Sam shook again and she lifted her weight further over her knees to give her better leverage when his body tried to throw her to one side or the other. Jason waited until the convulsion passed before he stood. She dove her focus deeper into Sam’s mind again.
He was there. She finally found him. He was isolated from the desperate reaction of his body to the episode. Calm. Curious. Watching. That much, at least, was reassuring. He held her away, sensing the instability of his position, and she retreated, attending to his brain. There was a lot of seep, but his brain wasn’t pulling away from it like it had when he first triggered. It knew how to process the dark seep. At some points, she felt the defenses he had built up against it, hard sections of his mind surrounding the softer, lighter sections. They metabolized the darkness in swirls of power and defiance. She was startled at how well-built they were. She had only had access to a few psychics after she had learned how to look at brains like this, but none of them had had similar mechanics for dealing with the darkness. These fortified regions, though…
Sam convulsed again and she held his head still, trying to narrow down the possible sources of the worst upset. Jason sat down next to her and she took her time, making sure Sam was stable for another minute before she sat back onto a heel to take the glass of water Jason offered her.
“Is he okay?” Jason asked. Samantha drained the water in huge swallows, closing her eyes to feel the small stores of cool, light energy revive. She handed him the glass.

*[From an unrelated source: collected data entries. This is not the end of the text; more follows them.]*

(* ===== verification/Signature.v ===== *)
(** * Signed codes ([src/oidc/code/signature.rs])

    A code is stamped, serialised, authenticated with a keyed BLAKE3 hash,
    serialised again with its tag and base64-encoded; the reverse path checks
    the tag before it looks at the content and the stamp last. *)
From S2P Require Import Prelude RustStd Storage Effects Externs Pkce Timestamp AuthorizationCode.

Section error.
Context `{Base64, CborErrors}.

Inductive AuthorizationCodeVerificationError :=
| InvalidTimestamp (e : TimestampError)
| InvalidSignature
| InvalidBase64Encoding (e : DecodeError)
| InvalidSignedDataContainerEncoding (e : CborError).
End error.

Record SignedAuthorizationCode := mkSigned { data : list byte; signature : list byte }.

(** [[u8; 32]]. *)
Abbreviation MacKey := (list byte) (only parsing).

Section signature.
Context `{Hashes, Base64, CborErrors,
  !Cbor (TimestampedContainer AuthorizationCode), !Cbor SignedAuthorizationCode}.

Definition sign_and_encode (authorization_code : AuthorizationCode) (hmac_key : MacKey) :
    prog string :=
  let* timestamped := TimestampedContainer_new authorization_code in
  let '(r, data) := into_writer timestamped in
  let* _ := lift_outcome (expect "failed to serialize authorization code" (result_ok r)) in
  let signature := keyed_hash hmac_key data in
  let signed := mkSigned data signature in
  let '(_, serialized) := into_writer signed in
  Ret (b64_encode URL_SAFE serialized).

Definition decode_and_verify (encoded : string) (hmac_key : MacKey) (max_age : Duration) :
    prog (result AuthorizationCode AuthorizationCodeVerificationError) :=
  let*? serialized := Ret (map_err InvalidBase64Encoding (b64_decode URL_SAFE encoded)) in
  let*? signed_code :=
    Ret (map_err InvalidSignedDataContainerEncoding (from_reader serialized)) in
  let mac := keyed_hash hmac_key (data signed_code) in
  if bool_decide (mac = signature signed_code) then
    let*? timestamped :=
      Ret (map_err InvalidSignedDataContainerEncoding (from_reader (data signed_code))) in
    let* r := extract (T := AuthorizationCode) timestamped max_age in
    Ret (map_err InvalidTimestamp r)
  else Ret (Err InvalidSignature).

(** [AuthorizationCode]'s own two methods, which delegate. *)
Definition AuthorizationCode_sign_and_encode (self : AuthorizationCode) (hmac_key : MacKey) :
    prog string := sign_and_encode self hmac_key.

Definition AuthorizationCode_decode_and_verify (encoded : string) (hmac_key : MacKey)
    (max_age : Duration) :
    prog (result AuthorizationCode AuthorizationCodeVerificationError) :=
  decode_and_verify encoded hmac_key max_age.

(** ** What a code string means, apart from the clock *)

(** The authenticated content of a code string. *)
Definition open_code (hmac_key : MacKey) (encoded : string) :
    result (TimestampedContainer AuthorizationCode) AuthorizationCodeVerificationError :=
  let? serialized := map_err InvalidBase64Encoding (b64_decode URL_SAFE encoded) in
  let? signed_code := map_err InvalidSignedDataContainerEncoding (from_reader serialized) in
  if bool_decide (keyed_hash hmac_key (data signed_code) = signature signed_code)
  then map_err InvalidSignedDataContainerEncoding (from_reader (data signed_code))
  else Err InvalidSignature.

(** Both clocks a code carries can be serialised: serde refuses the instants
    before the epoch. *)
Definition after_epoch (c : TimestampedContainer AuthorizationCode) : Prop :=
  (0 ≤ timestamp c ∧ 0 ≤ ac_timestamp (content c))%Z.

(** A tag of the length of a BLAKE3 digest. *)
Definition tag_32 (s : SignedAuthorizationCode) : Prop := length (signature s) = 32.

(** The code string [sign_and_encode] makes of a stamped code. *)
Definition encode_stamped (hmac_key : MacKey) (c : TimestampedContainer AuthorizationCode) :
    string :=
  let data := (into_writer c).2 in
  b64_encode URL_SAFE (into_writer (mkSigned data (keyed_hash hmac_key data))).2.

Section lemmas.
Context {S : Type} `{TokenStore S}.
Implicit Types w : World S.

Lemma run_decode_and_verify encoded key max_age w :
  run (decode_and_verify encoded key max_age) w =
    match open_code key encoded with
    | Err e => (Done (Err e), w)
    | Ok c =>
        (Done (if fresh_at (timestamp c) max_age (w_clock w 0) then Ok (content c)
               else Err (InvalidTimestamp NotFresh)), tick w)
    end.
Proof.
  unfold decode_and_verify, open_code.
  destruct (b64_decode URL_SAFE encoded) as [bs|e]; [|done].
  cbn [map_err pbind_ok pbind rbind]. destruct (from_reader bs) as [sc|e]; [|done].
  cbn [map_err pbind_ok pbind rbind]. case_bool_decide; [|done].
  destruct (from_reader (data sc)) as [c|e]; [|done].
  cbn [map_err pbind_ok pbind rbind]. rewrite run_bind, run_extract.
  by destruct (fresh_at _ _ _).
Qed.

Lemma run_sign_and_encode code key w :
  (into_writer (mkTimestamped code (w_clock w 0))).1 = Ok tt →
  run (sign_and_encode code key) w =
    (Done (encode_stamped key (mkTimestamped code (w_clock w 0))), tick w).
Proof.
  intros Hser. unfold sign_and_encode, encode_stamped.
  rewrite run_bind, run_TimestampedContainer_new.
  destruct (into_writer (mkTimestamped code (w_clock w 0))) as [r bs]. simpl in *. subst r.
  simpl. by destruct (into_writer (mkSigned bs (keyed_hash key bs))).
Qed.

Lemma store_free_sign_and_encode code key : store_free (sign_and_encode code key).
Proof.
  unfold sign_and_encode. apply store_free_bind; [auto with rust|]. intros c.
  destruct (into_writer c) as [r bs]. apply store_free_bind; [auto with rust|]. intros _.
  by destruct (into_writer _).
Qed.

Lemma store_free_decode_and_verify enc key max_age :
  store_free (decode_and_verify enc key max_age).
Proof.
  unfold decode_and_verify. repeat (apply store_free_bind_ok; [done|]; intros ?).
  case_bool_decide; [|done]. apply store_free_bind_ok; [done|]. intros ?.
  apply store_free_bind; [auto with rust|done].
Qed.

Section laws.
Context `{!HashesLaws, !Base64Laws,
  !CborLaws (TimestampedContainer AuthorizationCode) after_epoch,
  !CborLaws SignedAuthorizationCode tag_32}.

Lemma open_encode_stamped key c : after_epoch c → open_code key (encode_stamped key c) = Ok c.
Proof.
  intros Hc. unfold open_code, encode_stamped. rewrite b64_decode_encode. simpl.
  rewrite (from_reader_into_writer (P := tag_32)) by apply keyed_hash_length. simpl.
  rewrite bool_decide_eq_true_2 by done. by rewrite (from_reader_into_writer (P := after_epoch)).
Qed.

Lemma run_sign_after_epoch code key w :
  after_epoch (mkTimestamped code (w_clock w 0)) →
  run (sign_and_encode code key) w =
    (Done (encode_stamped key (mkTimestamped code (w_clock w 0))), tick w).
Proof. intros Hc. apply run_sign_and_encode. by apply (into_writer_ok (P := after_epoch)). Qed.
End laws.

Lemma open_code_Ok key encoded c :
  open_code key encoded = Ok c ↔
  ∃ bs sc, b64_decode URL_SAFE encoded = Ok bs ∧ from_reader bs = Ok sc ∧
    keyed_hash key (data sc) = signature sc ∧ from_reader (data sc) = Ok c.
Proof.
  unfold open_code. rewrite rbind_Ok. setoid_rewrite map_err_Ok.
  setoid_rewrite rbind_Ok. setoid_rewrite map_err_Ok.
  split; [|naive_solver (by rewrite bool_decide_eq_true_2; [apply map_err_Ok|])].
  intros (bs & Hbs & sc & Hsc & Hc). case_bool_decide; [|done].
  apply map_err_Ok in Hc. eauto 10.
Qed.
End lemmas.

(** ** Properties *)

Section properties.
Context {S : Type} `{TokenStore S}.

(** C14: a signed code decodes, under the same key, to the very code that was
    signed while it is fresh, and to [NotFresh] afterwards (or when the clock
    went backwards); signing reads the clock once and verifying once. *)
Theorem sign_decode_roundtrip
    (HH : HashesLaws) (HB : Base64Laws)
    (HT : CborLaws (TimestampedContainer AuthorizationCode) after_epoch)
    (HS : CborLaws SignedAuthorizationCode tag_32)
    (code : AuthorizationCode) (key : MacKey) (max_age : Duration) (w : World S)
    (Hnow : (0 ≤ w_clock w 0)%Z) (Hcode : (0 ≤ ac_timestamp code)%Z) :
  run (let* enc := sign_and_encode code key in decode_and_verify enc key max_age) w =
    (Done (if fresh_at (w_clock w 0) max_age (w_clock w 1) then Ok code
           else Err (InvalidTimestamp NotFresh)),
     tick (tick w)).
Proof.
  assert (Hc : after_epoch (mkTimestamped code (w_clock w 0))) by done.
  rewrite run_bind, run_sign_after_epoch by done.
  by rewrite run_decode_and_verify, open_encode_stamped.
Qed.

(** C13: a code string is accepted exactly when it is base64 of a container whose
    tag is the keyed hash of its data, the data is a stamped code, and the stamp
    is fresh at the one clock reading taken; a wrong tag is reported as
    [InvalidSignature] before the data is looked at. *)
Theorem decode_and_verify_authentic (encoded : string) (key : MacKey) (max_age : Duration)
    (w : World S) :
  (∀ code, (run (decode_and_verify encoded key max_age) w).1 = Done (Ok code) ↔
    ∃ bs sc t, b64_decode URL_SAFE encoded = Ok bs ∧ from_reader bs = Ok sc ∧
      keyed_hash key (data sc) = signature sc ∧
      from_reader (data sc) = Ok (mkTimestamped code t) ∧
      fresh_at t max_age (w_clock w 0) = true) ∧
  (∀ bs sc, b64_decode URL_SAFE encoded = Ok bs → from_reader bs = Ok sc →
    keyed_hash key (data sc) ≠ signature sc →
    run (decode_and_verify encoded key max_age) w = (Done (Err InvalidSignature), w)).
Proof.
  split.
  - intros code. rewrite run_decode_and_verify. split.
    + destruct (open_code key encoded) as [[x t]|e] eqn:E; [|done].
      apply open_code_Ok in E as (bs & sc & ? & ? & ? & ?). simpl.
      destruct (fresh_at t max_age (w_clock w 0)) eqn:Ef; [|done]. intros [= ->]. eauto 10.
    + intros (bs & sc & t & Hbs & Hsc & Htag & Hc & Hf).
      assert (open_code key encoded = Ok (mkTimestamped code t)) as ->
        by (apply open_code_Ok; by exists bs, sc).
      simpl. by rewrite Hf.
  - intros bs sc Hbs Hsc Htag. rewrite run_decode_and_verify. unfold open_code.
    rewrite Hbs. simpl. rewrite Hsc. simpl. by rewrite bool_decide_eq_false_2.
Qed.
End properties.
End signature.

“Another,” she said. He waited and she closed her eyes, reviewing the shape Sam’s brain had taken.
“He’s incredible,” she said. “Maybe as strong as Abby. Someday. I want to do what I can to help, so there isn’t any more damage than I could prevent, but he’s holding his own.”
“Did I do something wrong?” he asked. She brushed Sam’s hair away from his forehead. His feet kicked in a smaller convulsion and she paused, making sure she didn’t get any h
ints of distress from him.
“I don’t think so. This is one of those that I kind of believe it wouldn’t have happened if it wasn’t supposed to.”
He looked at her for a long time. She could feel the echoing emptiness underneath her professionalism, and she tried to keep her focus on Sam. He finally looked down at the glass in his hands.
“I’ll get you another,” he said. She nodded a thank you and turned to put her knees back on Sam’s shoulders, diving back into his brain. The hole was repairing and reshaping, directing the access to the parts of his brain that were shielded. She refrained from helping there, rather pulling the seep out of the softer parts of his mind that were reacting the worst. He shook again and she smoothed over a particularly undefended region, adding a block of her own that would fade over a few days or that he could pull away himself, if he wanted to. She observed for another minute, then let him go, sitting back on her heel again and taking the glass Jason offered her. She drank most of that, then rolled away, setting the glass on the night stand and sitting on the other bed, elbows on knees, to watch Sam.
“When did you last sleep?” Jason asked. She shook her head.
“Don’t remember.”
“You should sleep.”
“I’m not leaving him until he’s normal again,” she said.
“How long?”
“Don’t know.”
He came to sit next to her.
“You want to play cards then?”
She looked over at him and smiled.
“Okay.”
<><><>
Hours passed. They played cards for a long time, then gave it up, ending up laying on the bed staring up at the ceiling. Samantha’s focus was wearing thin, but Sam was still somewhere else.
“You as bored as I am?” Jason asked.
“Probably not,” she answered. “Caroline will be in Pennsylvania somewhere right now.”
“Yeah.”
He rolled over onto his side, propping his head up on his fist.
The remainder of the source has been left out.